Está a chegar à minha caixa uma família habitual, mãe, avó e um menino muito esperto, conversador, educado, com quem adoro falar!
Eu: Olá, então como estás!?
Menino: Mallll!
Eu : (risos) Agora parecias um velhote a falar!
Mãe: Ai ai, rapaz
Eu: Então, pediste alguma coisa que não te deram, foi!?
Menino: Não é isso!
Eu: Então, mas até estás quase férias!
Menino: Quase!? Mas ainda faltam duas semanas!
Eu: Pois , está quase...
Menino: Mas o meu irmão está na secundária e já está de férias, é por isso!
Suponho que este menino esteja no terceiro ano do ensino básico. Recordo-me do tempo em que ele gostava da escola, também me recordo, que depois, passou a não gostar tanto.
Quando ele se despediu de mim desejei-lhe que ele ficasse bem. A avó disse que ele se não existisse tinha de ser inventado!

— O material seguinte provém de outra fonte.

Lemma run_intent_reaches_worker_witness :
  exists start p,
    NewStartRequest (run resolvers) Pipes = Ok start /\ Encode start = Ok p /\ ValidateStartRequest p = None
    /\ Decode p = Ok start
    /\ (NoDup resolvers ->
        transferRequest start (childEnvironment host_environment)
        = Ok (requested "/data/batch" false arguments settings_zero resolvers ["rsync"; "--archive"; "{}"; "host:/in"] false
                Pipes (childEnvironment host_environment)))
    /\ (~ NoDup resolvers -> exists e, transferRequest start (childEnvironment host_environment) = Err e).
Proof.
  exact (run_intent_reaches_worker _ _ _ _ _ _ _ _ _ _ (run resolvers) Pipes host_environment run_accepted run_fits
           (or_introl eq_refl) arguments_wf_sample resolver_texts (fun E => False_ind _ (Bool.diff_false_true E)) host_entries_ok
           host_names_distinct).
Defined.

(** A repeated resolver passes the command line, the capacity check and the
    codec, and is refused only by the worker. *)
Example repeated_resolver_is_refused_late :
  let dns := [Addr4 0xc0000235; Addr4 0xc0000235] in
  NewRequest "/data/batch" false arguments false settings_zero dns ["cp"; "{}"] None (MkDisplay true false) false
    = Accepted (MkRunRequest "/data/batch" (selections_of false arguments settings_zero) dns ["cp"; "{}"] "" (MkDisplay true false) false)
  /\ CheckStartRequestCapacity (run dns) = None
  /\ transferRequest (start_of (run dns) Pipes) host_environment = Err (ErrText "direct resolver 192.0.2.53 is repeated")
  /\ is_ok (transferRequest (start_of (run [Addr4 0xc0000235]) Pipes) (childEnvironment host_environment)) = true.
Proof. vm_compute. done. Qed.
End Intent.
(** A loop keeps an invariant of its variable and the state. *)
Lemma triple_iter {I A} (inv : I -> L -> Prop) (Q : A -> L -> Prop) (body : I -> itree E (I + A)) :
  (forall i s, inv i s -> triple s (body i) (fun r s' => match r with inl i => inv i s' | inr a => Q a s' end)) ->
  forall s i, inv i s -> triple s (ITree.iter body i) Q.
Proof.
  intros Hbody s i Hi tr o He.
  set (K := fun lr : I + A => match lr with inl l => Tau (ITree.iter body l) | inr r => Ret r end).
  set (R := fun (r : I + A) s' => match r with inl i => inv i s' | inr a => Q a s' end).
  remember (ITree.iter body i) as u eqn:Eu.
  assert (O : observe u = observe (ITree.bind (body i) K)) by (subst u; reflexivity). clear Eu.
  assert (H : triple s (body i) R) by (by apply Hbody). clear Hi.
  revert s O H. generalize (body i) as t.
  induction He as [u|u b O'|u u' tr o O' He IH|u X e h O'|u X e h x tr o O' He IH]; intros t s O H; [done|..];
    rewrite O, observe_bind' in O'; destruct (observe t) as [[j|a]|t'|Y e' h'] eqn:Et; cbn in O'; try discriminate O'; try done.
  - injection O' as <-. split; [done|]. intros _. by apply (triple_ret_inv _ _ _ _ Et H).
  - injection O' as <-. pose proof (triple_ret_inv _ _ _ _ Et H) as Hj. eapply (IH (body j)); [reflexivity|]. by apply Hbody.
  - injection O' as <-. by eapply (IH t'); [|eapply triple_tau_inv].
  - same_vis O'. split; [|done]. by eapply (proj1 (triple_vis_inv _ _ _ _ _ _ Et H)).
  - same_vis O'. destruct (triple_vis_inv _ _ _ _ _ _ Et H) as [Hc Ha]. split.
    + split; [done|]. intros Hx. destruct (Ha x Hx) as [? H']. split; [done|].
      by apply (IH (h' x) (after_call e x s) eq_refl H').
    + intros [Hx Hf]. destruct (Ha x Hx) as [_ H']. by apply (IH (h' x) (after_call e x s) eq_refl H').
Qed.

(** Trees that only differ in silent steps have the same triples. *)
#[export] Instance triple_eutt {A} :
  Proper (eq ==> eutt eq ==> pointwise_relation A (pointwise_relation L iff) ==> iff) (@triple A).
Proof.
  assert (Himp : forall s (t t' : itree E A) (Q Q' : A -> L -> Prop),
    t ≈ t' -> (forall a s, Q a s <-> Q' a s) -> triple s t Q -> triple s t' Q').
  { intros s t t' Q Q' Ht HQ H. apply (triple_mono _ _ Q); [|intros; by apply HQ].
    intros tr o He. apply H. by eapply exec_eutt; [symmetry|]. }
  intros s ? <- t t' Ht Q Q' HQ. split; apply Himp; [done|apply HQ|by symmetry|]. intros a s'. symmetry. apply HQ.
Qed.

Lemma triple_bind_ok {A B} s (t : itree E (result A)) (k : A -> itree E (result B)) (R : result A -> L -> Prop)
    (Q : result B -> L -> Prop) :
  triple s t R -> (forall a s', R (Ok a) s' -> triple s' (k a) Q) -> (forall e s', R (Err e) s' -> Q (Err e) s') ->
  triple s (bind_ok t k) Q.
Proof. intros H Hk He. apply (triple_bind _ _ _ _ _ H). intros [a|e] s' HR; [by apply Hk|]. by apply triple_ret, He. Qed.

O que é certo é que ele me animou, e tornou o meu dia mais leve , sempre que me lembrava dele, apetecia-me sorrir!
Como já devem ter reparado, junto ás caixas há alguns produtos, como por exemplo, as torres de chupas para as crianças.
Estava a atender uma jovem mãe, com um menino , pequenino, devia de ter uns 4 anos no máximo. Ao ver os chupas, começou a pedir à mãe para comprar. Pedia de uma forma doce e carinhosa. Dizia que queria um de coca-cola. E a mãe perguntou "mas tu gostas de coca-la?" Ele respondia que sim. Depois dizia "Vã lá mãe, compra" e argumentava.
Mas de todos os argumentos, usou um, que eu nunca tinha ouvido, que me fez sorrir e admirar este cliente de palmo e meio " Vã lá mãe, compra, não faz migalhas!"
Este menino, será com certeza, um ainda melhor argumentador, no futuro!
Estou a atender uma família já habitual. Uma mãe, uma avó e um menino, o netinho. É o menino da família!
Das últimas vezes, que os atendi , o menino não estava. Por isso quando o vi disse-lhe "olá , já algum tempo que não te via por cá!" Ao que ele me contou que esteve doente, tinha sido operado a um apêndice.
E ali fui conversando com o menino, enquanto atendia as senhoras. O menino estava a olhar fixo para o ecrã, e diz-me "estou a ver quantos selos a mãe vai ganhar", digo o total, que por acaso era 190€, ele olha para mim, e pergunta-me quantos selos dá, eu que sou zero a matemática, fico em silêncio por uns segundos e ele responde: "9 selos"! Impressionante porque é um menino bastante novo. "És bom a matemática", digo-lhe. Pergunto se vai para o quarto ano, ao que ele responde: "vou para o segundo, só tenho 7 anos!" Respondo admirada: "só tens 7 anos?" E ele diz "então que idade pensavas que eu tinha!? " Respondo: "Pensei que tinhas mais, tens uma maturidade tão grande, és tão inteligente, pensei que tinhas mais!" E a mãe confirmou a idade!
A nossa conversa continua. Ele conta-me que já tem uns quantos pratos, uns quantos copos. Então digo-lhe: "Ena já tens enxoval, já podes casar, tens namorada"! Responde de imediato: "Tenho sim, dança comigo no racho! " E depois ainda conta mais alguma coisa, sobre a namorada.
Diz a mãe a sorrir : "conta a vida conta"! E continuou a falar, a falar. Foi uma lufada de ar fresco que eu tive naquele dia, naquele momento. Há crianças mesmo especiais, e tenho tido a sorte, e o privilegio de poder de socializar com elas!